Beginning with the first line, please return the entries exactly through the line that contains "Inductive Client := TheClient.", and leave out all later lines.

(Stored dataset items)

•••

(* ===== verification/RedisStream.v ===== *)
(** * RedisStream: the broker publisher ([internal/broker/redisstream/publisher.go]) *)

From S2P Require Import Prelude GoStrings GoErrors GoTime Json Database DatabaseFacts RedisServer.
From S2P Require Import World WorldFacts RedisFacts Simulation Operations Samples Outbox.
Import Operations Outbox.

Module RedisStream.

(** [xaddClient] and [*Publisher]: nil is [None]. *)
Inductive Client := TheClient.
Record Publisher := mkPublisher { client : option Client; stream_name : string }.

Definition NewPublisher (client : option Client) (stream : string) : res error Publisher :=
  match client with
  | None => Err (ErrorString "redis stream publisher client is required")
  | Some c =>
      let normalizedStream := TrimSpace stream in
      if String.eqb normalizedStream ""
      then Err (ErrorString "redis stream publisher stream is required")
      else Ok (mkPublisher (Some c) normalizedStream)
  end.

(** The fields of the stream entry of an outbox event *)
Definition publish_values (event : OutboxEvent) : fields :=
  list_to_map [("outbox_id", oe_OutboxID event); ("event_id", oe_EventID event);
               ("event_type", oe_EventType event); ("source", oe_Source event);
               ("payload", oe_Payload event); ("retry", "0");
               ("created_at", rfc3339 (oe_CreatedAt event))].

Section Publish.
Context {PG : Postgres} {R : Type} `{RedisCmds R}.
Abbreviation M := (M (R:=R)).

Definition Publish (p : option Publisher) (event : OutboxEvent) : M unit :=
  match p with
  | None => gerr (ErrorString "redis stream publisher is nil")
  | Some p =>
      match client p with
      | None => gerr (ErrorString "redis stream publisher client is required")
      | Some _ =>
          if String.eqb (TrimSpace (stream_name p)) ""
          then gerr (ErrorString "redis stream publisher stream is required")
          else
          let context := "publish outbox " +:+ oe_OutboxID event +:+ " event " +:+ oe_EventID event
                         +:+ " to Redis stream " +:+ stream_name p in
          let! streamID := wrap_err (wrapf context)
                             (XAdd (stream_name p) (publish_values event)) in
          if String.eqb streamID ""
          then gerr (ErrorString (context +:+ " returned empty stream id"))
          else gret tt
      end
  end.

End Publish.

(** ** The publisher is the broker of the outbox *)

Section Broker.
Context {PG : Postgres} {R : Type} `{RedisCmds R, !RedisLaws R}.
Abbreviation M := (M (R:=R)).

(** The entry of the event was appended to the stream, by one or more of the sends
    of one command. *)
Definition appended (s : string) (ev : OutboxEvent) (r r' : R) : Prop :=
  exists id, added s (publish_values ev) r id r'.

(** The event ids of the entries of the stream *)
Definition stream_log (s : string) (r : R) (e : string) : Prop :=
  exists m, m ∈ stream r s /\ Values m !! "event_id" = Some e.

Lemma publish_values_nonempty ev : publish_values ev <> ∅.
Proof. apply insert_non_empty. Qed.

Lemma Publish_inv p ev w r w' :
  Publish (Some p) ev w = (r, w') ->
  redis_only w w' /\ (w_redis w' = w_redis w \/ appended (stream_name p) ev (w_redis w) (w_redis w')) /\
  (r = Ok tt -> appended (stream_name p) ev (w_redis w) (w_redis w')).
Proof.
  unfold Publish. destruct (client p) as [c|]; [destruct (String.eqb _ "")|]; cycle 1.
  2-3: unfold gerr; intros ?; simplify_eq; split_and!; auto; [reflexivity|done].
  intros Hp. unfold gbind, wrap_err in Hp. destruct (XAdd _ _ w) as [rx w1] eqn:Ex.
  apply XAdd_inv in Ex as (X1 & X2 & X3 & X4 & X5 & X6 & X7).
  assert (w' = w1) as -> by (destruct rx; simpl in Hp; repeat case_match; unfold gerr, gret in *; by simplify_eq).
  split; [by unfold redis_only|].
  destruct X7 as [(t & -> & X7)|(id & X7 & X8)]; simpl in Hp.
  - split; [by left|]. intros ->. by simplify_eq.
  - split; [right|intros _]; by exists id.
Qed.

#[global] Instance Publish_Broker p : Broker (Publish (Some p)) (appended (stream_name p)).
Proof.
  split.
  - intros ev w r w' Hp. by apply Publish_inv in Hp as (? & _).
  - intros ev w w' Hp. apply Publish_inv in Hp as (_ & _ & Hp). auto.
  - intros ev w r w' Hp. by apply Publish_inv in Hp as (_ & ? & _).
Qed.

#[global] Instance stream_BrokerLog s : BrokerLog (appended s) (stream_log s).
Proof.
  split.
  - intros ev r r' (id & Hx). exists (mkXMessage id (publish_values ev)). simpl. split; [|done]. by apply added_entry in Hx as (_ & _ & ? & _).
  - intros ev r r' e (id & Hx%added_grows) (m & Hm & He). exists m. split; [|done].
    destruct Hx as (Hx & _), (Hx s) as [k ->]. set_solver.
Qed.

(** A publisher that the constructor returned reaches Redis. *)
Lemma Publish_Reliable c s p : NewPublisher (Some c) s = Ok p -> ReliableBroker (Publish (Some p)).
Proof.
  unfold NewPublisher. destruct (String.eqb (TrimSpace s) "") eqn:Es; intros ?; simplify_eq.
  intros ev w He. destruct (xadd (w_now w / 1000000) (TrimSpace s) (publish_values ev) (w_redis w)) as [id r'] eqn:Ex.
  exists (with_redis r' w). split_and!; [|done..].
  simpl. rewrite TrimSpace_idemp, Es. cbv zeta.
  rewrite (gbind_ok _ _ _ _ _ (wrap_err_ok _ _ _ _ _ (XAdd_exec _ _ _ _ _ He (publish_values_nonempty ev) Ex))).
  destruct (String.eqb_spec id "") as [->|]; [|done]. by destruct (xadd_fresh _ _ _ _ _ _ Ex).
Qed.

End Broker.

(** ** Runs *)

Definition sample_publisher : Publisher := mkPublisher (Some TheClient) "events".

(** The commit of the round loses its reply. *)
Definition commit_lost : list reply :=
  [mkReply NoFault 1; mkReply NoFault 1; mkReply NoFault 1; mkReply NoFault 1; mkReply NoFault 1;
   mkReply (FailAfter "conn closed") 1].

Lemma publish_next_outcome_witness :
  let run := PublishNextOutboxEvent (Some ThePool) (Some (Publish (Some sample_publisher))) Second
               (60 * Second) (sim_world stored_db empty_redis 0 commit_lost []) in
  is_ok run.1 = false /\ w_tx run.2 = None.
Proof.
  split; [vm_compute; reflexivity|]. destruct (PublishNextOutboxEvent _ _ _ _ _) as [r w'] eqn:E.
  apply (publish_next_outcome _ _ (appended "events") _ _ (sim_world stored_db empty_redis 0 commit_lost [])
           _ _ eq_refl stored_db_ok) in E. tauto.
Defined.

Lemma publish_next_at_least_once_witness : exists o',
  outbox (w_db (PublishNextOutboxEvent (Some ThePool) (Some (Publish (Some sample_publisher))) Second
    (60 * Second) (sim_world stored_db empty_redis 0 commit_lost [])).2) !! stored_outbox_id = Some o' /\
  ob_status o' = "published" /\
  row_step (appended "events") empty_redis
    (w_redis (PublishNextOutboxEvent (Some ThePool) (Some (Publish (Some sample_publisher))) Second
      (60 * Second) (sim_world stored_db empty_redis 0 commit_lost [])).2) stored_outbox_id stored_row o'.
Proof.
  destruct (PublishNextOutboxEvent _ _ _ _ _) as [r w'] eqn:E. simpl.
  pose proof (publish_next_at_least_once _ _ (appended "events") _ _
    (sim_world stored_db empty_redis 0 commit_lost []) _ _ eq_refl stored_db_ok E) as [_ H].
  destruct (H stored_outbox_id stored_row) as (o' & Ho & Hs); [vm_compute; reflexivity|].
  exists o'. split_and!; [done| |done].
  assert (ob_status <$> outbox (w_db (r, w').2) !! stored_outbox_id = Some "published") as Hp.
  { rewrite <- E. vm_compute. reflexivity. }
  simpl in Hp. rewrite Ho in Hp. by injection Hp.
Defined.

Lemma runner_drains_witness : exists w',
  Run 1 None (mkRunner (PublishNextOutboxEvent (Some ThePool) (Some (Publish (Some sample_publisher))) Second
    (60 * Second)) Second) (sim_world stored_db empty_redis 0 [] []) = (Ok (false, []), w') /\
  stream_log "events" (w_redis w') stored_id.
Proof.
  assert (Hrel : ReliableBroker (Publish (R:=SimRedis) (Some sample_publisher)))
    by (apply (Publish_Reliable TheClient "events"); reflexivity).
  destruct (runner_drains (Publish (Some sample_publisher)) (appended "events") (stream_log "events") Second
    (60 * Second) Second (sim_world stored_db empty_redis 0 [] [])) as (w' & H1 & _ & H2);
    [reflexivity|reflexivity|apply stored_db_ok|vm_compute; eauto|unfold Second; lia|].
  exists w'. split; [exact H1|]. apply (H2 stored_outbox_id stored_row). vm_compute. reflexivity.
Defined.

End RedisStream.
(* ===== verification/OperationalHandlers.v ===== *)
(** * OperationalHandlers: status, dead letters, metrics and triage over HTTP
    ([internal/httpapi/operational_handlers.go]) *)

From S2P Require Import Prelude GoStrings GoErrors GoTime Json JsonDecode GoHttp Database.
From S2P Require Import RedisServer World Operations AiTriage HttpApi.
Import Operations AiTriage HttpApi.

Module OperationalHandlers.

(** ** Responses *)

Record statusHistoryResponse := mkStatusHistoryResponse {
  hr_Status : string; hr_Details : string; hr_CreatedAt : Z;
}.

Record deliveryAttemptResponse := mkDeliveryAttemptResponse {
  ar_AttemptNumber : Z; ar_Outcome : string; ar_ResponseCode : option Z; ar_Error : option string;
  ar_StartedAt : Z; ar_CompletedAt : Z;
}.

Record eventStatusResponse := mkEventStatusResponse {
  er_EventID : string; er_EventType : string; er_Source : string; er_CurrentStatus : string;
  er_History : list statusHistoryResponse; er_DeliveryAttempts : list deliveryAttemptResponse;
}.

Record dlqRecordResponse := mkDlqRecordResponse {
  qr_EventID : string; qr_EventType : string; qr_Source : string; qr_AttemptCount : Z;
  qr_LastError : option string; qr_Status : string; qr_DeadLetteredAt : Z; qr_RedrivenAt : option Z;
}.

Record dlqDetailResponse := mkDlqDetailResponse {
  xr_Record : dlqRecordResponse; xr_History : list statusHistoryResponse;
  xr_DeliveryAttempts : list deliveryAttemptResponse;
}.

Definition statusHistoryResponseFromStore (history : list StatusHistoryEntry)
    : list statusHistoryResponse :=
  map (fun e => mkStatusHistoryResponse (Status e) (Details e) (EntryCreatedAt e)) history.

Definition deliveryAttemptResponseFromStore (attempts : list DeliveryAttempt)
    : list deliveryAttemptResponse :=
  map (fun a => mkDeliveryAttemptResponse (AttemptNumber a) (Outcome a) (ResponseCode a)
                  (AttemptError a) (StartedAt a) (CompletedAt a)) attempts.

Definition eventStatusResponseFromStore (status : EventStatus_) : eventStatusResponse :=
  mkEventStatusResponse (EventID (es_Event status)) (EventType (es_Event status))
    (Source (es_Event status)) (es_CurrentStatus status)
    (statusHistoryResponseFromStore (es_History status))
    (deliveryAttemptResponseFromStore (es_DeliveryAttempts status)).

Definition dlqRecordResponseFromStore (record : DLQRecord) : dlqRecordResponse :=
  mkDlqRecordResponse (dr_EventID record) (dr_EventType record) (dr_Source record)
    (dr_AttemptCount record) (dr_LastError record) (dr_Status record)
    (dr_DeadLetteredAt record) (dr_RedrivenAt record).

(** ** Encoding; [None] when a raw message is not JSON or a time cannot be
    printed *)

Section Encoding.
Context {LZ : LocalZone}.

Definition json_time (t : Z) : option json := JStr <$> time_json t.
Definition json_time_ptr (t : option Z) : option json :=
  match t with Some t => json_time t | None => Some JNull end.

Definition statusHistoryResponse_json (e : statusHistoryResponse) : option json :=
  details ← raw_json (hr_Details e);
  created ← json_time (hr_CreatedAt e);
  Some (JObj [("status", JStr (hr_Status e)); ("details", details); ("created_at", created)]).

Definition deliveryAttemptResponse_json (a : deliveryAttemptResponse) : option json :=
  started ← json_time (ar_StartedAt a);
  completed ← json_time (ar_CompletedAt a);
  Some (JObj [("attempt_number", json_int (ar_AttemptNumber a)); ("outcome", JStr (ar_Outcome a));
              ("response_code", json_ptr json_int (ar_ResponseCode a));
              ("error", json_ptr JStr (ar_Error a));
              ("started_at", started); ("completed_at", completed)]).

Definition eventStatusResponse_json (s : eventStatusResponse) : option json :=
  history ← mapM statusHistoryResponse_json (er_History s);
  attempts ← mapM deliveryAttemptResponse_json (er_DeliveryAttempts s);
  Some (JObj [("event_id", JStr (er_EventID s)); ("event_type", JStr (er_EventType s));
              ("source", JStr (er_Source s)); ("current_status", JStr (er_CurrentStatus s));
              ("history", JArr history); ("delivery_attempts", JArr attempts)]).

Definition dlqRecordResponse_json (r : dlqRecordResponse) : option json :=
  dead ← json_time (qr_DeadLetteredAt r);
  redriven ← json_time_ptr (qr_RedrivenAt r);
  Some (JObj [("event_id", JStr (qr_EventID r)); ("event_type", JStr (qr_EventType r));
              ("source", JStr (qr_Source r)); ("attempt_count", json_int (qr_AttemptCount r));
              ("last_error", json_ptr JStr (qr_LastError r)); ("status", JStr (qr_Status r));
              ("dead_lettered_at", dead); ("redriven_at", redriven)]).

Definition dlqDetailResponse_json (d : dlqDetailResponse) : option json :=
  record ← dlqRecordResponse_json (xr_Record d);
  history ← mapM statusHistoryResponse_json (xr_History d);
  attempts ← mapM deliveryAttemptResponse_json (xr_DeliveryAttempts d);
  Some (JObj [("record", record); ("history", JArr history); ("delivery_attempts", JArr attempts)]).

End Encoding.

Definition redriveResponse_json (result : RedriveResult) : json :=
  JObj [("event_id", JStr (rr_EventID result)); ("status", JStr (rr_Status result));
        ("stream_id", JStr (rr_StreamID result))].

Definition metricsSummaryResponse_json (m : MetricsSummary_) : json :=
  JObj [("total_events", json_int (TotalEvents m));
        ("pending_publication", json_int (PendingPublication m));
        ("delivered", json_int (Delivered m)); ("retrying", json_int (Retrying m));
        ("open_dlq", json_int (OpenDLQ m)); ("redriven", json_int (Redriven m))].

(** ** The triage request *)

(** [attempts] is searched from its end. *)
Definition latestResponseCode (attempts : list DeliveryAttempt) : option Z :=
  head (omap ResponseCode (reverse attempts)).

Definition nonblank (s : option string) : option string :=
  match s with
  | Some s => let t := TrimSpace s in if String.eqb t "" then None else Some t
  | None => None
  end.

Definition latestError (detail : DLQDetail_) : string :=
  match head (omap (fun a => nonblank (AttemptError a)) (reverse (dd_DeliveryAttempts detail))) with
  | Some e => e
  | None => match nonblank (dr_LastError (dd_Record detail)) with
            | Some e => e
            | None => "Delivery failed"
            end
  end.

(** [value] is the entry of a map that may be missing. *)
Definition stringValuePointer (value : option json) : option string :=
  match value with
  | Some (JStr raw) => nonblank (Some raw)
  | _ => None
  end.

Section Triage.
Context {SC : Strconv}.

(** [map[string]any]: [null] makes it nil, an object adds to what is there. *)
Definition set_any_map (old : list (string * json)) (v : json) : option (list (string * json)) :=
  match v with
  | JNull => Some []
  | JObj m => kvs ← mapM (fun kv => pair kv.1 <$> to_any_float kv.2) m;
              Some (fold_left (fun m kv => obj_insert kv.1 kv.2 m) kvs old)
  | _ => None
  end.

Definition safeMetadataFromEventPayload (payload : string) : option string * option string :=
  match (v ← parse payload; m ← members v; decode_field set_any_map [] "data" m) with
  | None => (None, None)
  | Some data => (stringValuePointer (obj_lookup "business_event_type" data),
                  stringValuePointer (obj_lookup "schema_version" data))
  end.

Definition destinationFromEventPayload (payload : string) : string :=
  match (safeMetadataFromEventPayload payload).1 with
  | Some t => if String.eqb t "invoice.paid" then "Receipt Service" else ""
  | None => ""
  end.

Definition triageRequestFromDLQDetail (detail : DLQDetail_) : triageRequest :=
  let payload := Payload (dd_Event detail) in
  let destination := destinationFromEventPayload payload in
  let attempts := dr_AttemptCount (dd_Record detail) in
  let '(businessEventType, schemaVersion) := safeMetadataFromEventPayload payload in
  mkTriageRequest (dr_EventType (dd_Record detail)) businessEventType (dr_Source (dd_Record detail))
    (if String.eqb destination "" then "Webhook destination" else destination)
    (latestResponseCode (dd_DeliveryAttempts detail)) (latestError detail)
    (if attempts <? 1 then 1 else attempts) schemaVersion.

End Triage.

(** ** Handlers *)

Section Handlers.
Context {SC : Strconv} {LZ : LocalZone} {PG : Postgres} {R : Type}.
Abbreviation M := (M (R:=R)).
Abbreviation Handler := (Handler (R:=R)).
Abbreviation TriageClient := (option (triageRequest -> M triageResponse)).

Definition NewEventStatusHandler (store : option Store) : Handler := fun r w =>
  guarded (requireGet r w) (
    let cleanPath := TrimRightByte "/" (Path r) in
    let eventID := TrimByte "/" (TrimSuffix (TrimPrefix cleanPath "/events/") "/status") in
    if String.eqb eventID "" then gret (Error "event id required" 400 w) else
    let! status := catch (EventStatus store eventID) in
    gret (match status with
          | Err err => if errors_Is err ErrEventNotFound then WriteHeader 404 w
                       else Error "failed to fetch event status" 500 w
          | Ok status => writeJSON 200 (eventStatusResponse_json (eventStatusResponseFromStore status)) w
          end)).

Definition handleDLQList (store : option Store) : Handler := fun r w =>
  guarded (requireGet r w) (
    let status := TrimSpace (QueryGet "status" r) in
    let status := if String.eqb status "" then DLQStatusOpen else status in
    if negb (String.eqb status DLQStatusOpen) && negb (String.eqb status DLQStatusRedriven)
    then gret (Error "invalid DLQ status" 400 w) else
    let rawLimit := TrimSpace (QueryGet "limit" r) in
    let limit := if String.eqb rawLimit "" then Some 50
                 else match Atoi rawLimit with
                      | Some parsed => if (parsed <? 1) || (200 <? parsed) then None else Some parsed
                      | None => None
                      end in
    match limit with
    | None => gret (Error "limit must be between 1 and 200" 400 w)
    | Some limit =>
        let! records := catch (ListDLQ store status limit) in
        gret (match records with
              | Err _ => Error "failed to list DLQ records" 500 w
              | Ok records =>
                  writeJSON 200 (l ← mapM dlqRecordResponse_json (map dlqRecordResponseFromStore records);
                                 Some (JObj [("records", JArr l)])) w
              end)
    end).

Definition handleDLQDetail (store : option Store) (eventID : string) : Handler := fun r w =>
  guarded (requireGet r w) (
    let! detail := catch (DLQDetail store eventID) in
    gret (match detail with
          | Err err => if errors_Is err ErrDLQNotFound then WriteHeader 404 w
                       else Error "failed to fetch DLQ record" 500 w
          | Ok detail =>
              writeJSON 200 (dlqDetailResponse_json (mkDlqDetailResponse
                (dlqRecordResponseFromStore (dd_Record detail))
                (statusHistoryResponseFromStore (dd_History detail))
                (deliveryAttemptResponseFromStore (dd_DeliveryAttempts detail)))) w
          end)).

Definition handleDLQRedrive (store : option Store) (publish : option (fields -> M string))
    (eventID : string) : Handler := fun r w =>
  guarded (requirePost r w) (
    let! result := catch (RedriveDLQ store eventID publish) in
    gret (match result with
          | Err err => if errors_Is err ErrDLQNotFound then WriteHeader 404 w
                       else if errors_Is err ErrDLQNotOpen then Error "DLQ record is not open" 409 w
                       else Error "failed to redrive DLQ record" 503 w
          | Ok result => writeJSON 202 (Some (redriveResponse_json result)) w
          end)).

Definition handleDLQTriage (store : option Store) (triageClient : TriageClient) (eventID : string)
    : Handler := fun r w =>
  guarded (requirePost r w) (
    match triageClient with
    | None => gret (Error "AI triage service is not configured" 503 w)
    | Some triage =>
        let! detail := catch (DLQDetail store eventID) in
        match detail with
        | Err err => gret (if errors_Is err ErrDLQNotFound then WriteHeader 404 w
                           else Error "failed to fetch DLQ record" 500 w)
        | Ok detail =>
            let! answer := catch (triage (triageRequestFromDLQDetail detail)) in
            gret (match answer with
                  | Err _ => writeJSON 503 (Some (JObj [("error", JStr "TRIAGE_UNAVAILABLE")])) w
                  | Ok answer => writeJSON 200 (Some (triageResponse_json answer)) w
                  end)
        end
    end).

Definition NewDLQHandler (store : option Store) (publish : option (fields -> M string))
    (triageClient : TriageClient) : Handler := fun r w =>
  let path := TrimByte "/" (TrimPrefix (Path r) "/dlq") in
  if String.eqb path "" then handleDLQList store r w else
  match Split path "/" with
  | [id] => handleDLQDetail store id r w
  | [id; action] =>
      if String.eqb action "redrive" then handleDLQRedrive store publish id r w
      else if String.eqb action "triage" then handleDLQTriage store triageClient id r w
      else gret (WriteHeader 404 w)
  | _ => gret (WriteHeader 404 w)
  end.

Definition NewMetricsSummaryHandler (store : option Store) : Handler := fun r w =>
  guarded (requireGet r w) (
    let! summary := catch (MetricsSummary store) in
    gret (match summary with
          | Err _ => Error "failed to fetch metrics summary" 500 w
          | Ok summary => writeJSON 200 (Some (metricsSummaryResponse_json summary)) w
          end)).

End Handlers.
End OperationalHandlers.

•••

--- SOLUTION FOR THIS TASK ---
(* ===== verification/RedisStream.v ===== *)
(** * RedisStream: the broker publisher ([internal/broker/redisstream/publisher.go]) *)

From S2P Require Import Prelude GoStrings GoErrors GoTime Json Database DatabaseFacts RedisServer.
From S2P Require Import World WorldFacts RedisFacts Simulation Operations Samples Outbox.
Import Operations Outbox.

Module RedisStream.

(** [xaddClient] and [*Publisher]: nil is [None]. *)
Inductive Client := TheClient.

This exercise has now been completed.